The bet among top experts in the field is that Moderna’s therapy, which uses a similar mRNA technology to Pfizer’s, will likely prove to be highly effective, perhaps mirroring Pfizer’s announcement earlier this week that its shot appears to be more than 90 per cent effective.
“Overall I would expect similar results” in Moderna’s trial, said Drew Weissman, an immunologist and mRNA expert at the University of Pennsylvania who helped develop key modifications used in mRNA vaccines.
“It is hard to imagine how it would be much different,” according to Weissman, whose lab receives research funding from BioNTech SE, the company partnering with Pfizer on its vaccine.

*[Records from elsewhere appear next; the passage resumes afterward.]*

(** The declared count is the length of the trailing list. *)
Lemma count_operand k i j n :
  check_instruction_operands k i = None -> representable i ->
  take (fixed_count (info_signature (ir_opcode_info (opcode i))))
    (kinds (info_signature (ir_opcode_info (opcode i)))) !! j = Some IROperandKind.CNT ->
  imm_operand i j = Ok n ->
  0 <= n /\ Z.of_nat (length (operands i))
            = Z.of_nat (fixed_count (info_signature (ir_opcode_info (opcode i)))) + n.
Proof.
  unfold check_instruction_operands. rewrite !andthen_None. intros (Hfew & _ & _ & Hc & _) [Hlen Hint] Hk Hn.
  unfold check_argument_count in Hc. rewrite check_each_None in Hc. specialize (Hc _ _ Hk).
  unfold imm_operand, operand_ub in Hn. simpl in Hc. unfold check_count_operand in Hc.
  destruct (operands i !! j) as [v|] eqn:E; [|done]. destruct v; simplify_eq/=.
  rewrite andthen_None, !fail_if_None in Hc. destruct Hc as [Hneg Hexp].
  apply negb_false_iff, Z.eqb_eq in Hexp. apply list_elem_of_lookup_2, Hint in E.
  apply Z.ltb_ge in Hneg. split; [done|]. rewrite Hexp.
  assert (fixed_count (info_signature (ir_opcode_info (opcode i))) <= 8)%nat as Hfix
    by (destruct (opcode i); vm_compute; lia).
  unfold wrapu, is_int64, INT64_MAX in *.
  rewrite (Z.mod_small n), Z.mul_1_r, Z.mod_small by lia. done.
Qed.

Lemma int32_small z : 0 <= z < 2 ^ 31 -> to_int32 z = z.
Proof. intros. apply wraps_id; simpl; lia. Qed.

(** ** Instructions *)

Section Body.
Context (program : IRProgram) (call_rec : string -> list Value -> M Interp Value).

Lemma fine_unary_effect F f i :
  operands_ok i -> (2 <= length (operands i))%nat ->
  is_register_kind (operand_kind i 0) = true -> is_register_kind (operand_kind i 1) = true ->
  (forall v, fine (F v)) -> fine (unary_effect F f i).
Proof.
  intros Hok Hlen H0 H1 HF. unfold unary_effect.
  apply fine_bind; [apply fine_ok, reg_operand_ok; done || lia|intros ? _].
  apply fine_bind; [apply fine_val_operand, reg_operand_ok; done || lia|intros ? _].
  by apply fine_bind.
Qed.

Lemma fine_binary_effect F f i :
  operands_ok i -> (3 <= length (operands i))%nat ->
  is_register_kind (operand_kind i 0) = true -> is_register_kind (operand_kind i 1) = true ->
  is_register_kind (operand_kind i 2) = true ->
  (forall a b, fine (F a b)) -> fine (binary_effect F f i).
Proof.
  intros Hok Hlen H0 H1 H2 HF. unfold binary_effect.
  apply fine_bind; [apply fine_ok, reg_operand_ok; done || lia|intros ? _].
  apply fine_bind; [apply fine_val_operand, reg_operand_ok; done || lia|intros ? _].
  apply fine_bind; [apply fine_val_operand, reg_operand_ok; done || lia|intros ? _].
  by apply fine_bind.
Qed.

Lemma fine_logical_effect f i :
  operands_ok i -> (3 <= length (operands i))%nat ->
  is_register_kind (operand_kind i 0) = true -> is_register_kind (operand_kind i 1) = true ->
  is_register_kind (operand_kind i 2) = true -> fine (logical_effect f i).
Proof.
  intros Hok Hlen H0 H1 H2. unfold logical_effect.
  apply fine_bind; [apply fine_ok, reg_operand_ok; done || lia|intros ? _].
  apply fine_bind; [apply fine_val_operand, reg_operand_ok; done || lia|intros ? _].
  apply fine_bind; [apply fine_val_operand, reg_operand_ok; done || lia|intros ? _].
  by destruct (Bool.eqb _ _).
Qed.
(* ===== verification/OptimizerBase.v ===== *)
(** * Shared parts of the optimizer

    Models the helpers of [IROptimizer] (ir_optimizer.cpp) every pass uses:
    [replace_instructions] and the unchecked operand accesses, and the facts
    about executed instructions the correctness proofs of the passes share. *)

From S2P Require Import Prelude.
From S2P Require Import Dataflow.
From S2P Require Import Double.
From S2P Require Import VariantTypes.
From S2P Require Import IROpcodes.
From S2P Require Import Globals.
From S2P Require Import IR.
From S2P Require Import Cfg.
From S2P Require Import Verifier.
From S2P Require Import VerifierFacts.
From S2P Require Import Interpreter.
From S2P Require Import Effects.
From S2P Require Import Machine.
From S2P Require Import VerifierSound.

(** [instr.operands[n].reg_index()] in a pass. *)
Definition op_reg (i : IRInstruction) (n : nat) : Z :=
  match operands i !! n with Some v => IRValue.reg_index v | None => -1 end.

Definition op_imm (i : IRInstruction) (n : nat) : Z :=
  match operands i !! n with Some v => IRValue.immediate v | None => 0 end.

(** [ir_destination_register] as the source answers it: -1 for none. *)
Definition dst_reg (i : IRInstruction) : Z := default (-1) (ir_destination_register i).

(** Assigns; answers whether the result differs. *)
Definition replace_instructions (func : IRFunction) (fresh : list IRInstruction) : IRFunction * bool :=
  (with_instructions func fresh,
   negb (length fresh =? length (instructions func))%nat
   || existsb (fun p => negb (instr_equals p.1 p.2)) (zip fresh (instructions func))).

(** ** Facts about verified instructions *)

Section Facts.
Context `{Libm} (program : IRProgram) (call_rec : string -> list Value -> M Interp Value).

Lemma reg_operand_op_reg i n r : reg_operand i n = Ok r -> op_reg i n = r.
Proof. intros Hr%reg_operand_Ok. unfold op_reg. by rewrite Hr. Qed.

Lemma effect_of_move func f i s d r :
  opcode i = IROpcode.MOVE -> reg_operand i 0 = Ok d -> reg_operand i 1 = Ok r ->
  effect_of program call_rec func f i s = (s, Ok ([1%nat], E_write (f r))).
Proof.
  intros Ho H0 H1. unfold effect_of. rewrite Ho. unfold mlift, unary_effect, val_operand.
  by rewrite H0, H1.
Qed.

(** A verified MOVE has two registers. *)
Lemma move_operands i :
  operands_ok i -> opcode i = IROpcode.MOVE ->
  exists d r, reg_operand i 0 = Ok d /\ reg_operand i 1 = Ok r /\ ir_destination_register i = Some d.
Proof.
  intros Hok Ho.
  destruct (ok_operand i 0 Hok) as (v & Hv & Hm); [rewrite Ho; vm_compute; lia|].
  destruct (ok_operand i 1 Hok) as (w & Hw & Hm'); [rewrite Ho; vm_compute; lia|].
  unfold operand_kind in Hm, Hm'. rewrite Ho in Hm, Hm'. destruct v; try done. destruct w; try done.
  eexists _, _. split; [by apply reg_operand_Ok|]. split; [by apply reg_operand_Ok|].
  eapply destination_register_reg; [by rewrite Ho|by apply reg_operand_Ok].
Qed.

Lemma same_effect_refl regs i x : same_effect regs i i x x.
Proof. split; [done|]. destruct (x.2) as [te|]; [|done]. split_and!; [done|done|by right]. Qed.

Lemma effect_fn_name func func' f i s :
  fn_name func = fn_name func' ->
  effect_of program call_rec func f i s = effect_of program call_rec func' f i s.
Proof.
  intros Hn. apply effect_of_congr; [done|]. split; try done.
  intros n. unfold same_slot. destruct (operands i !! n) as [v|]; [|done]. by destruct v.
Qed.

Lemma dst_nonneg func k i d :
  check_register_range func = None -> instructions func !! k = Some i ->
  ir_destination_register i = Some d -> 0 <= d.
Proof.
  intros Hr Hi Hd. unfold ir_destination_register in Hd.
  destruct (ir_destination_operand_index (opcode i)) as [n|]; [|done].
  destruct (operands i !! n) as [[]|] eqn:E; simplify_eq.
  eapply (register_in_range func k i); [done|done|]. by eapply list_elem_of_lookup_2.
Qed.

End Facts.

In vaccine trials, a certain number of volunteers -- a percentage of which get a placebo -- have to get infected in order to determine if the vaccine works. That’s easier to accomplish with the pandemic in the US hitting record infections on a daily basis. Pfizer got a burst of results in recent weeks that pushed that trial over the line to take a first look. Now Moderna’s interim analysis could come within days.
Whatever happens in the trial — and there are no guarantees until it is done — the results are certain to have a big impact on Moderna shares, which have more than quadrupled this year in a wild roller-coaster ride. The stock closed up 8.4 per cent in New York trading at $82.44 Wednesday. On Thursday, the shares rose another 5 per cent in pre-market trading.